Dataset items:

──────────────────────────────

(* ===== verification/Observability.v ===== *)
(** * The observation store ([crates/workbench-core/src/observability.rs])

    Runs and observations live in two tables of an SQLite database.  A statement
    is a function on the tables: it happens as a whole or, when the database
    refuses it, not at all.  The records are those of [workbench-schema]. *)

From Stdlib Require Import String.
From S2P Require Import Prelude RustStd Sequences Json Samples.

(** ** Records *)

Module RunStatus.
Inductive t := Running | Completed | Cancelled | Interrupted.
#[global] Instance eq_dec : EqDecision t.
Proof. solve_decision. Defined.
(** Its [serde] name, and [format!("{:?}", status).to_lowercase()]. *)
Definition name (s : t) : string :=
  match s with Running => "running" | Completed => "completed" | Cancelled => "cancelled" | Interrupted => "interrupted" end.
End RunStatus.

Module RunHealth.
Inductive t := Healthy | Degraded | Failed | Unknown.
#[global] Instance eq_dec : EqDecision t.
Proof. solve_decision. Defined.
Definition name (h : t) : string :=
  match h with Healthy => "healthy" | Degraded => "degraded" | Failed => "failed" | Unknown => "unknown" end.
End RunHealth.

Module Run.
Record t := mk {
  run_id : string;
  workspace_session_id : option string;
  agent_session_id : option string;
  target_summary : string;
  created_by : string;
  status : RunStatus.t;
  health : RunHealth.t;
  started_at : Z;
  finished_at : option Z;
  business_outcome : option string;
}.
End Run.

Module Observation.
Record t := mk {
  event_id : Z;
  run_id : option string;
  timestamp : Z;
  node_id : string;
  role : string;
  kind : string;
  name : string;
  status : string;
  duration_ms : option Z;
  span_id : option string;
  parent_span_id : option string;
  request_id : option string;
  task_id : option string;
  process_id : option string;
  connection_id : option string;
  attributes : Value;
}.
Definition set_event_id (n : Z) (o : t) : t :=
  mk n (run_id o) (timestamp o) (node_id o) (role o) (kind o) (name o) (status o) (duration_ms o) (span_id o)
     (parent_span_id o) (request_id o) (task_id o) (process_id o) (connection_id o) (attributes o).
Definition set_attributes (v : Value) (o : t) : t :=
  mk (event_id o) (run_id o) (timestamp o) (node_id o) (role o) (kind o) (name o) (status o) (duration_ms o) (span_id o)
     (parent_span_id o) (request_id o) (task_id o) (process_id o) (connection_id o) v.
End Observation.

Module ObservabilityError.
Inductive t :=
  | Sql (text : string)
  | Json (text : string)
  | RunNotFound (id : string)
  | InvalidTransition (text : string).
End ObservabilityError.

Module ObservationQuery.
Record t := mk { run_id : option string; after_event_id : option Z; limit : Z }.
End ObservationQuery.

(** The [serde_json] texts of the two records. *)
Class RecordText := {
  run_text : Run.t -> string;
  run_of : string -> string + Run.t;
  observation_text : Observation.t -> string;
  observation_of : string -> string + Observation.t;
}.
(** What is written is read back; a payload may be normalised on its way. *)
Record reads_back (W : RecordText) (settle : Observation.t -> Observation.t) : Prop := {
  run_reads_back r : run_of (run_text r) = inr r;
  observation_reads_back o : observation_of (observation_text o) = inr (settle o);
}.

Module ObservabilityStore.

(** ** Tables *)

Record run_row := RunRow { row_run_id : string; run_payload : string; row_started_at : Z; row_status : string }.
Record observation_row := ObservationRow { row_event_id : Z; row_run : option string; row_timestamp : Z; payload : string }.
(** The observations in the order of their key; [last_rowid] is what [AUTOINCREMENT] keeps. *)
Record t := mk { runs : list run_row; observations : list observation_row; last_rowid : Z }.
Definition new : t := mk [] [] 0.

Definition I64_MAX : Z := 2 ^ 63 - 1.
Definition RETENTION_MS : Z := 30 * 24 * 60 * 60 * 1000.
Definition MAX_BYTES : Z := 1024 * 1024 * 1024.

Section store.
Context {W : RecordText}.
(** The texts of the errors of the database: a statement it refuses, a number
    that is no [i64], a key that exists, a full table. *)
Context (refused out_of_range constraint full : string).
(** The rows of a table by descending [started_at]; those of one time in any order. *)
Context (order_by_started_at : list run_row -> list run_row).

Abbreviation sql := (M t ObservabilityError.t).

(** A statement the database may refuse. *)
Definition statement {A} (f : t -> outcome ObservabilityError.t (A * t)) : sql A :=
  ok ← write_ok;
  if (ok : bool) then s ← get; '(a, s) ← lift (f s); put s ;; mret a
  else throw (ObservabilityError.Sql refused).
(** A [u64] is bound to a parameter as an [i64]. *)
Definition bind_u64 (n : Z) : outcome ObservabilityError.t Z :=
  if n <=? I64_MAX then Ok n else Err (ObservabilityError.Sql out_of_range).
Definition decode {A} (text : string + A) : outcome ObservabilityError.t A :=
  match text with inl error => Err (ObservabilityError.Json error) | inr a => Ok a end.
Fixpoint decode_all {A B} (f : A -> outcome ObservabilityError.t B) (l : list A) : outcome ObservabilityError.t (list B) :=
  match l with [] => Ok [] | x :: l' => y ← f x; ys ← decode_all f l'; Ok (y :: ys) end.

Definition run_key (id : string) (r : run_row) : bool := bool_decide (row_run_id r = id).
(** [INSERT INTO runs(run_id,payload,started_at,status) VALUES(?1,?2,?3,?4)] *)
Definition insert_run (r : run_row) (s : t) : outcome ObservabilityError.t (unit * t) :=
  if existsb (run_key (row_run_id r)) (runs s) then Err (ObservabilityError.Sql constraint)
  else Ok (tt, mk (runs s ++ [r]) (observations s) (last_rowid s)).
(** [SELECT payload FROM runs WHERE run_id=?1] *)
Definition select_run (id : string) (s : t) : outcome ObservabilityError.t (option string * t) :=
  Ok (run_payload <$> bfind (run_key id) (runs s), s).
(** [UPDATE runs SET payload=?2,status=?3 WHERE run_id=?1] *)
Definition update_run (id text status : string) (s : t) : outcome ObservabilityError.t (unit * t) :=
  Ok (tt, mk ((fun r => if run_key id r then RunRow (row_run_id r) text (row_started_at r) status else r) <$> runs s)
             (observations s) (last_rowid s)).
(** [SELECT payload FROM runs ORDER BY started_at DESC LIMIT ?1] *)
Definition select_runs (limit : nat) (s : t) : outcome ObservabilityError.t (list string * t) :=
  Ok (run_payload <$> take limit (order_by_started_at (runs s)), s).
(** [INSERT INTO observations(run_id,timestamp,payload) VALUES(?1,?2,?3)], and [last_insert_rowid] *)
Definition insert_observation (run : option string) (timestamp : Z) (text : string) (s : t) : outcome ObservabilityError.t (Z * t) :=
  if last_rowid s =? I64_MAX then Err (ObservabilityError.Sql full)
  else let n := last_rowid s + 1 in
       Ok (n, mk (runs s) (observations s ++ [ObservationRow n run timestamp text]) n).
(** [SELECT event_id,payload FROM observations WHERE (?1 IS NULL OR run_id=?1) AND event_id>?2 ORDER BY event_id LIMIT ?3] *)
Definition selects (run : option string) (after : Z) (r : observation_row) : bool :=
  match run with None => true | Some id => bool_decide (row_run r = Some id) end && (after <? row_event_id r).
Definition select_observations (run : option string) (after : Z) (limit : nat) (s : t) :
    outcome ObservabilityError.t (list (Z * string) * t) :=
  Ok ((fun r => (row_event_id r, payload r)) <$> take limit (bfilter (selects run after) (observations s)), s).
(** [DELETE FROM observations WHERE timestamp<?1], and how many *)
Definition delete_old (cutoff : Z) (s : t) : outcome ObservabilityError.t (Z * t) :=
  let kept := bfilter (fun r => negb (row_timestamp r <? cutoff)) (observations s) in
  Ok (Z.of_nat (length (observations s) - length kept), mk (runs s) kept (last_rowid s)).
(** [DELETE FROM runs WHERE started_at<?1 AND status!='running'] *)
Definition delete_old_runs (cutoff : Z) (s : t) : outcome ObservabilityError.t (unit * t) :=
  Ok (tt, mk (bfilter (fun r => negb ((row_started_at r <? cutoff) && negb (bool_decide (row_status r = "running")))) (runs s))
             (observations s) (last_rowid s)).
(** [DELETE FROM observations WHERE event_id IN (SELECT event_id FROM observations ORDER BY event_id
    LIMIT MAX(1,(SELECT COUNT( * )/10 FROM observations)))] *)
Definition delete_batch (s : t) : outcome ObservabilityError.t (Z * t) :=
  let n := Nat.max 1 (length (observations s) / 10) in
  Ok (Z.of_nat (length (take n (observations s))), mk (runs s) (drop n (observations s)) (last_rowid s)).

──────────────────────────────

What the exercise asks: Look through the data above and return exactly the lines from the one that contains "process_id : option string;" to the one that contains "mk (event_id o)", inclusive, with nothing else.

Reply to the exercise:
  process_id : option string;
  connection_id : option string;
  attributes : Value;
}.
Definition set_event_id (n : Z) (o : t) : t :=
  mk n (run_id o) (timestamp o) (node_id o) (role o) (kind o) (name o) (status o) (duration_ms o) (span_id o)
     (parent_span_id o) (request_id o) (task_id o) (process_id o) (connection_id o) (attributes o).
Definition set_attributes (v : Value) (o : t) : t :=
  mk (event_id o) (run_id o) (timestamp o) (node_id o) (role o) (kind o) (name o) (status o) (duration_ms o) (span_id o)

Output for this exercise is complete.